When I'm not a doula, I work as an abortion counselor. Although most of the women I meet with are between 4 and 7 weeks pregnant, the clinic where I work provides abortion services up until the 23rd week of pregnancy, which is the legal limit of abortion care in the state of Massachusetts.
Your reaction may be visceral, no doubt. At 23 weeks, abortion can be extremely difficult to understand or justify, and it is not uncommon to shake your head and say "I have a real problem with that," even if you are pro-choice. It is tempting, if not comforting, to separate yourself from a woman who would make this choice by assuming that she must be a monster. And I'll be honest and say that once I sat down with a woman who seemingly had no feelings about having an abortion in her 23rd week of pregnancy. It chilled me, her apparent lack of feeling. But many more times than just once, I have sat down with couples who are heartbroken: a routine ultrasound in the 20th week discovers massive deformities; an amniocentesis details profound genetic abnormalities that at are incompatible with all but the briefest of life, and suffering is certain; a doppler at 22 weeks returns no heartbeat, reducing a wanted and cherished baby into a diagnosis of fetal demise. And sometimes, due to the time it takes to run tests, or to the human inconsistencies of those who administer those tests, or the varying reliability of technology, a pregnant woman in those situations can be beyond 23 weeks. And so what do we do in the state of Massachusetts? We tell her she can deliver her dead, deformed, or doomed baby in a labor and delivery unit of a hospital -- which is as monstrous as it sounds -- or we recommend she travel immediately to one of the few clinics in the United States that can terminate her pregnancy. And with the death of Dr. Tiller and the closing of his clinic, there is now one less place where a woman in this delicate and devastating situation can go for care that is humane and treats her with dignity.

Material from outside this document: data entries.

(** After a line, the carried name is the line's and the flags stand for
    the way the line went. *)
Lemma step_dest baza mc st l st1 d :
  step baza mc st l = Ok (st1, d) ->
  lastread st1 = Some (read_name l) /\ dest_of st1 = d.
Proof.
  rewrite step_eq. destruct (decide (lastread st = Some (read_name l))).
  { intros [= <- <-]. done. }
  destruct (baza !! read_name l); [|by intros [= <- <-]].
  destruct (Py.index (fields l) mc) as [f|]; [|done].
  by destruct (_ <=? _)%nat; intros [= <- <-].
Qed.

Lemma step_carried baza mc st l :
  lastread st = Some (read_name l) ->
  step baza mc st l = Ok (st, dest_of st).
Proof. intros H. rewrite step_eq. by rewrite decide_True. Qed.

Lemma for_lines_cons baza mc st l ls st2 bufs :
  for_lines baza mc st (l :: ls) = Ok (st2, bufs) ->
  exists st1 d bufs',
    step baza mc st l = Ok (st1, d)
    /\ for_lines baza mc st1 ls = Ok (st2, bufs')
    /\ bufs = route d l bufs'.
Proof.
  simpl. intros H. inv_bind H. destruct a as [st1 d].
  inv_bind H. destruct a as [st2' bufs']. injection H as <- <-. eauto 6.
Qed.

Lemma for_lines_app baza mc st ls1 ls2 :
  for_lines baza mc st (ls1 ++ ls2)
  = '(st1, (data1, final1)) ← for_lines baza mc st ls1;
    '(st2, (data2, final2)) ← for_lines baza mc st1 ls2;
    Ok (st2, (data1 ++ data2, final1 ++ final2)).
Proof.
  revert st. induction ls1 as [|l ls1 IH]; intros st; simpl.
  - destruct (for_lines baza mc st ls2) as [[st2 [d2 f2]]|]; done.
  - destruct (step baza mc st l) as [[st1 d]|]; simpl; [|done].
    rewrite IH.
    destruct (for_lines baza mc st1 ls1) as [[st1' [d1 f1]]|]; simpl; [|done].
    by destruct d, (for_lines baza mc st1' ls2) as [[st2 [d2 f2]]|].
Qed.

(** Reading the source in chunks does not change a pass. *)
Lemma pass_chunks_concat baza mc st chs :
  pass_chunks baza mc st chs = for_lines baza mc st (concat chs).
Proof.
  revert st. induction chs as [|ls chs IH]; intros st; simpl; [done|].
  rewrite for_lines_app.
  destruct (for_lines baza mc st ls) as [[st1 [d1 f1]]|]; simpl; [|done].
  rewrite IH. by destruct (for_lines baza mc st1 (concat chs)) as [[? [? ?]]|].
Qed.

Lemma pass_chunks_lines baza mc st hint src :
  pass_chunks baza mc st (chunks hint src) = for_lines baza mc st src.
Proof. by rewrite pass_chunks_concat, concat_chunks. Qed.

(** Lines that bear the carried name go the way of the flags, and leave
    the state as it is: no field of theirs is read. *)
Lemma for_lines_carried baza mc st n blk :
  lastread st = Some n -> Forall (named n) blk ->
  for_lines baza mc st blk = Ok (st, route_all (dest_of st) blk).
Proof.
  intros Hst. induction 1 as [|l blk Hl _ IH]; simpl.
  - by destruct (dest_of st).
  - rewrite step_carried by (by rewrite Hl). simpl. rewrite IH. simpl.
    by destruct (dest_of st).
Qed.

Lemma for_lines_Raise baza mc st ls e :
  for_lines baza mc st ls = Raise e ->
  e = IndexError
  /\ exists l, l ∈ ls /\ is_Some (baza !! read_name l) /\ ~ has_field mc l.
Proof.
  revert st. induction ls as [|l ls IH]; intros st; simpl; [done|].
  intros H. apply bind_Raise in H as [H|([st1 d] & Hs & H)].
  - rewrite step_eq in H.
    destruct (decide (lastread st = Some (read_name l))); [done|].
    destruct (baza !! read_name l) as [ref|] eqn:Hb; [|done].
    destruct (Py.index (fields l) mc) as [f|] eqn:Hf.
    { by destruct (mismatches f <=? ref)%nat. }
    injection H as <-. split; [done|]. exists l. split; [left|].
    split; [by rewrite Hb|]. unfold has_field. rewrite Hf. by intros [? ?].
  - apply bind_Raise in H as [H|([st2 bufs] & _ & H)]; [|done].
    apply IH in H as (-> & l' & Hin & Hb & Hf). split; [done|].
    exists l'. split; [by right|done].
Qed.

(** ** Contiguity *)

Lemma contiguity_tail n ns : contiguity (n :: ns) -> contiguity ns.
Proof.
  intros H i j k m Hijk Hi Hk.
  apply (H (S i) (S j) (S k) m); [lia|done..].
Qed.

Lemma contiguity_contiguous ns : contiguity ns -> contiguous ns.
Proof.
  induction ns as [|n ns IH]; intros H; simpl; [done|].
  split; [|by apply IH, (contiguity_tail n)].
  destruct (decide (n ∈ ns)) as [Hin|]; [left|by right].
  apply list_elem_of_lookup in Hin as [k Hk].
  rewrite head_lookup.
  apply (H O 1%nat (S k) n); [lia|done..].
Qed.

And on the other end of pregnancy, women are also losing choices in childbirth. In my line of work, I hear many birth stories from women, and the majority of them have the same eerie arc: first, induction; second, confinement to a bed; third, bone-crushing pain; finally, forced pushing while lying on their backs. Statistically, more than 30% of those stories end in c-section, and these are in pregnancies that had been normal, low-risk, and healthy. It's also the basic formula for reality birth shows on cable TV, where birth is boiled down to a medical event that skirts death practically every time.
VBACs are becoming harder to access, despite evidence that indicates that VBAC is lower risk than repeat C-section. Providers, among both OB's and L&D nurses, have attended fewer and fewer low-risk, healthy childbirths that are purposefully unmedicated and without interventions. What results over time is that if a laboring woman wants a natural birth, she could go to a hospital and have no medical professionals with the experience or willingness to support her desires. Birth centers are losing funding, and homebirth is either criminalized or unregulated in half of the US. In the other half of the country, the standards of care that do govern it are so limiting that its practice is nearly impossible but for a few renegade midwives who are essentially providing care without the benefit of professional support in case of a true obstetric emergency. Healthy women who could experience the normal physiological process of birth are beholden to the artificial constructs of time, liability, and television drama. The art of childbirth, and the choices that encourage birth as a safe, non-medical event, are being lost.
Unless we have a vision that is greater than the arguments of pro-life vs. pro-choice, homebirth vs. hospital, natural birth vs. epidural, we will lose what is truly at stake at the heart of these issues: choices. The quality of women's health care is dependent upon choices and access to qualified care providers, and women must expect no less than to be informed, political collaborators in their own care.